Testing times for Fryatt and Hume
Tradition suggests that the latest reunion of former Leicester City strike partners and firm friends Matty Fryatt and Iain Hume should be taking place this Saturday at Oakwell when Sven-Goran Eriksson’s men travel to face Barnsley.
Instead, it has already happened. Hume is on loan at Preston, who suffered defeat yesterday at the Walkers Stadium.
Oakwell would be the more obvious venue given that solitary goals by Fryatt and Hume have decided two of the last three games between Barnsley and Leicester in favour of the visitors and Hume has since swapped the Midlands for South Yorkshire.
But the Canadian now finds himself shipped out to Lancashire on a temporary basis and, although Fryatt’s Leicester appear to be on the up, both men are at a crossroads in their respective careers. And, in an odd coincidence, both are in this position due to blows to the head which have set them back months.
It is all a far cry from the situation four years ago when Fryatt and Hume were an impressive forward pairing whose qualities complemented each other well. Fryatt’s close control, dribbling skills and trademark calm side-footed finishes found a good match in the limitless energy and enthusiasm of Hume. Playing in a poor Leicester side, the duo still managed to score goals.
Hume left Leicester for Barnsley in the summer of 2008 after they were relegated to League One and his fortunes could barely have been any different to those of Fryatt, who stayed at Leicester and scored 32 goals to fire his side back into the second tier at the first time of asking.
Chris Morgan’s elbow changed everything for the Tykes’ new recruit. Not as much as it could have done, admittedly. But Morgan’s thuggish assault on Hume threatened to jeopardise his career at the very least.
Thankfully, Hume has long since been back playing regularly without major concern. In truth, his primary concern at the moment must be the folly of his most recent role. Playing as a lone striker against his former employers, Hume was his usual energetic self but posed no threat to an increasingly confident Leicester back line.
The main support he received was from the lauded Preston youngster Adam Barton. However, Barton’s role as a withdrawn attacker playing far behind Hume bore little end product and he was also withdrawn from the action before the final whistle.
Preston manager Darren Ferguson was quick to hide behind the loss of Jon Parkin to suspension and Chris Brown to injury for the trip down the M6 but his side’s tactics were still questionable and there should be able backup for such important players.
Leicester played well and a new-look back four performed to a very high standard. However, one shot on target should never be seen as acceptable by any set of supporters and the travelling Preston fans were certainly within their rights to feel short-changed.
At the other end of the pitch, Fryatt fared little better than Hume. Up against his own doppelganger, the Republic of Ireland cap Sean St Ledger, Fryatt again struggled to make his mark on a game that his side dominated. It was an poorly-timed poor performance. Eriksson is still identifying areas of his new squad that need improving and the centre-forward role seems to be next on his agenda.
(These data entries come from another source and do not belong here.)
(* ===== verification/IpcThm.v ===== *)
(** Lemmas about System V mechanisms and registries.

    [reg_ok] is the consistency of a registry with the store of mechanisms: every identifier
    leads to a mechanism that has it, and every key to the identifier of a mechanism that has
    it.  A user namespace is fixed: the permission checks do not change it. *)
From S2P Require Import Prelude Auth IdentityThm UserNsProps Perms WaitList Ipc.
#[local] Open Scope Z_scope.

Definition in_i32 (z : Z) : Prop := -2147483648 <= z < 2147483648.

Lemma to_i32_range z : in_i32 (to_i32 z).
Proof. unfold to_i32, in_i32. pose proof (Z.mod_pos_bound (z + 2147483648) 4294967296 eq_refl). lia. Qed.

Lemma to_i32_id z : in_i32 z -> to_i32 z = z.
Proof. unfold to_i32, in_i32. intros H. rewrite Z.mod_small; lia. Qed.

Lemma to_i32_eq a b : to_i32 a = to_i32 b -> (a - b) mod 4294967296 = 0.
Proof.
  unfold to_i32. intros E. assert (E' : (a + 2147483648) mod 4294967296 = (b + 2147483648) mod 4294967296) by lia.
  replace (a - b) with ((a + 2147483648) - (b + 2147483648)) by lia. by rewrite Zminus_mod, E', Z.sub_diag.
Qed.

Lemma to_i32_succ a : to_i32 (to_i32 a + 1) = to_i32 (a + 1).
Proof.
  unfold to_i32. f_equal. replace ((a + 2147483648) mod 4294967296 - 2147483648 + 1 + 2147483648) with ((a + 2147483648) mod 4294967296 + 1) by lia.
  rewrite Zplus_mod_idemp_l. f_equal. lia.
Qed.

(** * Finding an identifier *)

(** The [j]-th identifier that is tried. *)
Definition nth_id (r : RegistryInternal) (j : nat) : Z := to_i32 (lastIDUsed r + 1 + Z.of_nat j).

Lemma nth_id_inj r i j : Z.of_nat i < 4294967296 -> Z.of_nat j < 4294967296 -> nth_id r i = nth_id r j -> i = j.
Proof.
  intros Hi Hj E%to_i32_eq. replace (lastIDUsed r + 1 + Z.of_nat i - (lastIDUsed r + 1 + Z.of_nat j)) with (Z.of_nat i - Z.of_nat j) in E by lia.
  apply Z.mod_divide in E as [q E]; [| done]. nia.
Qed.

Lemma nth_id_last r j : in_i32 (lastIDUsed r) -> Z.of_nat (S j) < 4294967296 -> nth_id r j <> lastIDUsed r.
Proof.
  intros Hl Hj E. assert (E' : nth_id r j = to_i32 (lastIDUsed r)) by (by rewrite to_i32_id). clear E. rename E' into E. apply to_i32_eq, Z.mod_divide in E as [q E]; [| done]. lia.
Qed.

Lemma nth_id_used r j :
  Z.of_nat j < 4294967296 -> (forall i, (i < j)%nat -> is_Some (objects r !! nth_id r i)) -> (j <= size (objects r))%nat.
Proof.
  intros Hj Hu. rewrite <- (size_dom (objects r)).
  assert (Hl : length (nth_id r <$> seq 0 j) = j) by (by rewrite length_fmap, length_seq). rewrite <- Hl at 1.
  rewrite <- (size_list_to_set (C := gset Z) (nth_id r <$> seq 0 j)).
  - apply subseteq_size. intros x (i & -> & [_ Hi]%elem_of_seq)%elem_of_list_to_set%list_elem_of_fmap. apply elem_of_dom. apply Hu. lia.
  - apply NoDup_fmap_2_strong; [| apply NoDup_seq]. intros a b [_ Ha]%elem_of_seq [_ Hb]%elem_of_seq. apply nth_id_inj; lia.
Qed.

Lemma NewId_loop_ok r fuel j :
  in_i32 (lastIDUsed r) -> (forall i, (i < j)%nat -> is_Some (objects r !! nth_id r i)) ->
  (size (objects r) < j + fuel)%nat -> Z.of_nat (S (j + fuel)) < 4294967296 ->
  returns (NewId_loop fuel r (nth_id r j)) (fun o => exists k, o = Some (nth_id r k) /\ objects r !! nth_id r k = None /\
    forall i, (i < k)%nat -> is_Some (objects r !! nth_id r i)).
Proof.
  intros Hl. revert j. induction fuel as [| fuel IH]; intros j Hu Hf Hb.
  { pose proof (nth_id_used r j ltac:(lia) Hu). lia. }
  simpl. destruct (Z.eqb_spec (nth_id r j) (lastIDUsed r)) as [E | _]; [by apply nth_id_last in E; [| | lia] |].
  destruct (objects r !! nth_id r j) as [p |] eqn:Hg; [| apply returns_ret; by exists j].
  replace (to_i32 (nth_id r j + 1)) with (nth_id r (S j)) by (unfold nth_id; rewrite to_i32_succ; f_equal; lia).
  apply IH; [| lia | lia]. intros i Hi. destruct (decide (i = j)) as [-> |]; [by rewrite Hg | apply Hu; lia].
Qed.

(** [NewId] ends with the first unused identifier after the last one, going round. *)
Lemma NewId_ok r :
  in_i32 (lastIDUsed r) -> Z.of_nat (size (objects r)) < 4294967290 ->
  returns (NewId r) (fun '(r', res) => exists id, res = Ok id /\ in_i32 id /\ objects r !! id = None /\
    r' = mkReg (r_userNS r) (objects r) (keyToID r) id).
Proof.
  intros Hl Hs. unfold NewId. replace (to_i32 (lastIDUsed r + 1)) with (nth_id r 0) by (unfold nth_id; f_equal; lia).
  eapply returns_bind; [apply (NewId_loop_ok r _ 0); [done | lia | lia | lia] |]. intros o (k & -> & Hn & _).
  apply returns_ret. exists (nth_id r k). split_and!; [done | apply to_i32_range | done | done].
Qed.

(** * The checks return *)

Section Checks.
Context {T : Type} (w : World) (Hwf : wf w).
Implicit Types (m : MechanismIntern T) (c : Creds).

Lemma HasCapabilityIn_ret c cp n : 0 <= cp < 64 -> is_Some (w_ns w !! n) -> exists b, HasCapabilityIn w c cp n = Ret b.
Proof. intros Hcp Hn. destruct (HasCapabilityIn_loop_spec w c cp (chain_fuel n) n) as (b & Hb & _); try done. by exists b. Qed.

Definition allowed m c req : bool := match checkPermission w m c req with Ret b => b | _ => false end.
Definition owner_ok m c : bool := match checkOwnership w m c with Ret b => b | _ => false end.

Lemma checkPermission_ret m c req : is_Some (w_ns w !! m_userNS m) -> checkPermission w m c req = Ret (allowed m c req).
Proof.
  intros Hn. unfold allowed. unfold checkPermission at 1. unfold checkPermission. case_match; [done |].
  by destruct (HasCapabilityIn_ret c CAP_IPC_OWNER (m_userNS m) ltac:(done) Hn) as [b ->].
Qed.

Lemma checkOwnership_ret m c : is_Some (w_ns w !! m_userNS m) -> checkOwnership w m c = Ret (owner_ok m c).
Proof.
  intros Hn. unfold owner_ok. unfold checkOwnership. case_match; [done |].
  by destruct (HasCapabilityIn_ret c CAP_SYS_ADMIN (m_userNS m) ltac:(done) Hn) as [b ->].
Qed.

(** Changing a mechanism: the object stays, and only the owner's fields change. *)
Lemma Mechanism_Set_ok m c perm :
  is_Some (w_ns w !! m_userNS m) -> is_Some (w_ns w !! UserNamespace c) ->
  returns (Mechanism_Set w m c perm) (fun '(m', r) =>
    m_userNS m' = m_userNS m /\ m_id m' = m_id m /\ m_key m' = m_key m /\ m_obj m' = m_obj m /\
    match r with inl e => m' = m | inr _ => owner_ok m c = true end).
Proof.
  intros Hn Hc. unfold Mechanism_Set. destruct (MapToKUID_total w (UserNamespace c) (pe_UID perm) Hwf Hc) as [u ->].
  destruct (MapToKGID_total w (UserNamespace c) (pe_GID perm) Hwf Hc) as [g ->]. rewrite !bind_ret.
  destruct (negb (id_Ok u) || negb (id_Ok g)); [by apply returns_ret |].
  rewrite checkOwnership_ret, bind_ret by done. destruct (owner_ok m c); by apply returns_ret.
Qed.
End Checks.

(** * Consistency *)

Record reg_ok {T} (w : World) (r : RegistryInternal) (ms : gmap positive (MechanismIntern T)) : Prop := {
  ro_obj : forall id p, objects r !! id = Some p -> exists m, ms !! p = Some m /\ m_id m = id;
  ro_key : forall k id, keyToID r !! k = Some id -> exists p m, objects r !! id = Some p /\ ms !! p = Some m /\ m_key m = k;
  ro_ns : is_Some (w_ns w !! r_userNS r);
  ro_last : in_i32 (lastIDUsed r) }.

Section Registry.
Context {T : Type} `{!Object T} (w : World) (Hwf : wf w).
Implicit Types (r : RegistryInternal) (ms : gmap positive (MechanismIntern T)).

Lemma reg_ok_New n : is_Some (w_ns w !! n) -> reg_ok w (Registry_New n) (∅ : gmap positive (MechanismIntern T)).
Proof. intros Hn. split; [by intros id p | by intros k id | done | done]. Qed.

(** Changing what is in a mechanism leaves the registry consistent. *)
Lemma reg_ok_put r ms p m m' :
  reg_ok w r ms -> ms !! p = Some m -> m_id m' = m_id m -> m_key m' = m_key m -> reg_ok w r (<[p := m']> ms).
Proof.
  intros [O K N L] Hp Hi Hk.
  assert (Hx : forall x mx, ms !! x = Some mx -> exists mx', <[p := m']> ms !! x = Some mx' /\ m_id mx' = m_id mx /\ m_key mx' = m_key mx).
  { intros x mx Hx. destruct (decide (x = p)) as [-> | Nx]; [rewrite lookup_insert_eq; exists m'; split; [done |]; split; congruence | rewrite lookup_insert_ne by done; by exists mx]. }
  split; [| | done | done].
  - intros id x Hid. destruct (O id x Hid) as (mx & Hmx & <-). destruct (Hx _ _ Hmx) as (mx' & ? & ? & _). by exists mx'.
  - intros k id Hid. destruct (K k id Hid) as (x & mx & Ho & Hmx & <-). destruct (Hx _ _ Hmx) as (mx' & ? & _ & ?). by exists x, mx'.
Qed.

Lemma Register_ok r ms p m :
  reg_ok w r ms -> ms !! p = Some m -> (forall id, objects r !! id <> Some p) -> Z.of_nat (size (objects r)) < 4294967290 ->
  returns (Register r ms p) (fun '(r', ms', res) => exists id, res = Ok tt /\ objects r !! id = None /\
    objects r' = <[id := p]> (objects r) /\ keyToID r' = <[m_key m := id]> (keyToID r) /\ r_userNS r' = r_userNS r /\
    ms' = <[p := mkMech (m_userNS m) id (m_key m) (m_creator m) (m_owner m) (m_perms m) (m_obj m)]> ms /\ reg_ok w r' ms').
Proof.
  intros [O K N L] Hp Hfr Hs. unfold Register. eapply returns_bind; [by apply NewId_ok |]. intros [r1 res] (id & -> & Hid & Hn & ->).
  cbv beta iota. unfold get_mech. rewrite Hp, bind_ret. apply returns_ret. exists id. simpl. split_and!; [done.. |].
  assert (Hx : forall x, x <> p -> <[p := mkMech (m_userNS m) id (m_key m) (m_creator m) (m_owner m) (m_perms m) (m_obj m)]> ms !! x = ms !! x)
    by (intros; by rewrite lookup_insert_ne).
  split; simpl; [| | done | done].
  - intros i x. destruct (decide (i = id)) as [-> | Ni]; [rewrite lookup_insert_eq; intros [= <-]; rewrite lookup_insert_eq; eauto |].
    rewrite lookup_insert_ne by done. intros Hi. rewrite Hx; [by apply O |]. intros ->. by apply (Hfr i).
  - intros k i. destruct (decide (k = m_key m)) as [-> | Nk].
    + rewrite lookup_insert_eq. intros [= <-]. exists p. rewrite lookup_insert_eq, lookup_insert_eq. eauto.
    + rewrite lookup_insert_ne by done. intros Hk. destruct (K k i Hk) as (x & mx & Ho & Hmx & <-). exists x, mx.
      assert (Ni : i <> id) by (intros ->; congruence). rewrite lookup_insert_ne by done.
      split_and!; [done | | done]. rewrite Hx; [done |]. intros ->. by apply (Hfr i).
Qed.

(** Removing by an owner: the identifier and the key are gone. *)
Lemma Remove_ok r ms h id c p m (h' : Waits) (o : T) :
  reg_ok w r ms -> objects r !! id = Some p -> ms !! p = Some m -> is_Some (w_ns w !! m_userNS m) ->
  owner_ok w m c = true -> Destory h (m_obj m) = Ret (h', o) ->
  let r' := mkReg (r_userNS r) (delete id (objects r)) (delete (m_key m) (keyToID r)) (lastIDUsed r) in
  Registry_Remove w r ms h id c = Ret (r', <[p := with_obj m o]> ms, h', Ok tt) /\ reg_ok w r' (<[p := with_obj m o]> ms).
Proof.
  intros Hr Hid Hp Hn Hok Hd r'. unfold Registry_Remove. rewrite Hid. unfold get_mech. rewrite Hp, bind_ret.
  rewrite checkOwnership_ret, Hok, bind_ret by done. cbn [negb]. rewrite Hd, bind_ret. split; [done |].
  pose proof (reg_ok_put r ms p m (with_obj m o) Hr Hp eq_refl eq_refl) as [O K N L]. split; simpl; [| | done | done].
  - intros i x [_ Hi]%lookup_delete_Some. by apply O.
  - intros k i [Nk Hk]%lookup_delete_Some. destruct (K k i Hk) as (x & mx & Ho & Hmx & Hkx). exists x, mx. split_and!; [| done | done].
    rewrite lookup_delete_ne; [done |]. intros <-. rewrite Hid in Ho. injection Ho as <-. rewrite lookup_insert_eq in Hmx. injection Hmx as <-. done.
Qed.

(** Looking up a key never meets a missing object. *)
Lemma Find_ok r ms c key mode create exclusive :
  reg_ok w r ms -> (forall p m, ms !! p = Some m -> is_Some (w_ns w !! m_userNS m)) ->
  returns (Registry_Find w r ms c key mode create exclusive) (fun res =>
    match keyToID r !! key with
    | Some id => exists p m, objects r !! id = Some p /\ ms !! p = Some m /\ m_key m = key /\
        res = if negb (allowed w m c (PermMask_FromMode mode)) then Err (SysError EINVAL)
              else if create && exclusive then Err (SysError EEXIST) else Ok (Some p)
    | None => res = if create then Ok None else Err (SysError ENOENT)
    end).
Proof.
  intros [O K N L] Hns. unfold Registry_Find. destruct (keyToID r !! key) as [id |] eqn:Hk.
  - destruct (K key id Hk) as (p & m & Ho & Hp & Hkm). rewrite Ho. unfold get_mech. rewrite Hp, bind_ret, checkPermission_ret, bind_ret by eauto.
    destruct (allowed w m c (PermMask_FromMode mode)) eqn:Ha, (create && exclusive) eqn:Ec; apply returns_ret; exists p, m; by rewrite Ha.
  - apply returns_ret. by destruct create.
Qed.
End Registry.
Darius Vassell has already arrived at the club, missing out on his debut against Preston due to a continuing lack of match fitness following months out of action after his ill-fated spell in Turkey. Martyn Waghorn has been a first choice forward under Eriksson, due in part to his recently-acquired multi-million pound price tag. With Steve Howard benched, it was Fryatt’s primary opportunity to impress. Mission failed.
Ups and downs
This may not be the end. Fryatt has become well accustomed in the last four years to the effects of Milan Mandaric’s revolving door and has responded before. A key player under Rob Kelly, he was then ditched by Kelly’s permanent replacement Martin Allen. That apparent permanency did not last long and Fryatt soon found himself back in favour under Gary Megson.
But Megson soon took flight to Bolton and Ian Holloway often preferred to pair Howard with DJ Campbell in attack. Leicester were relegated and it was only then that Fryatt produced his best form with the club. Following over forty goals in less than eighteen months under the astute management of Nigel Pearson, Fryatt suffered a broken jaw in a collision with Doncaster Rovers midfielder Brian Stock and was ruled out for three months.
A well-taken play-off semi-final goal in May on his first start since injury offered hope of a return to his previous form but Fryatt looked unhappy with Paulo Sousa in charge and Eriksson’s impending spending spree cannot provide solace.
To those Leicester fans that look back on Fryatt and Hume’s modestly successful strike partnership with fondness, their current predicaments are a shame. Back then, sections of the support sought desperately to name even a single player worthy of a place in the Premier League as Leicester lurched towards a seemingly inevitable first relegation out of the top two divisions in the club’s history. Fryatt and Hume were prime candidates. How times change.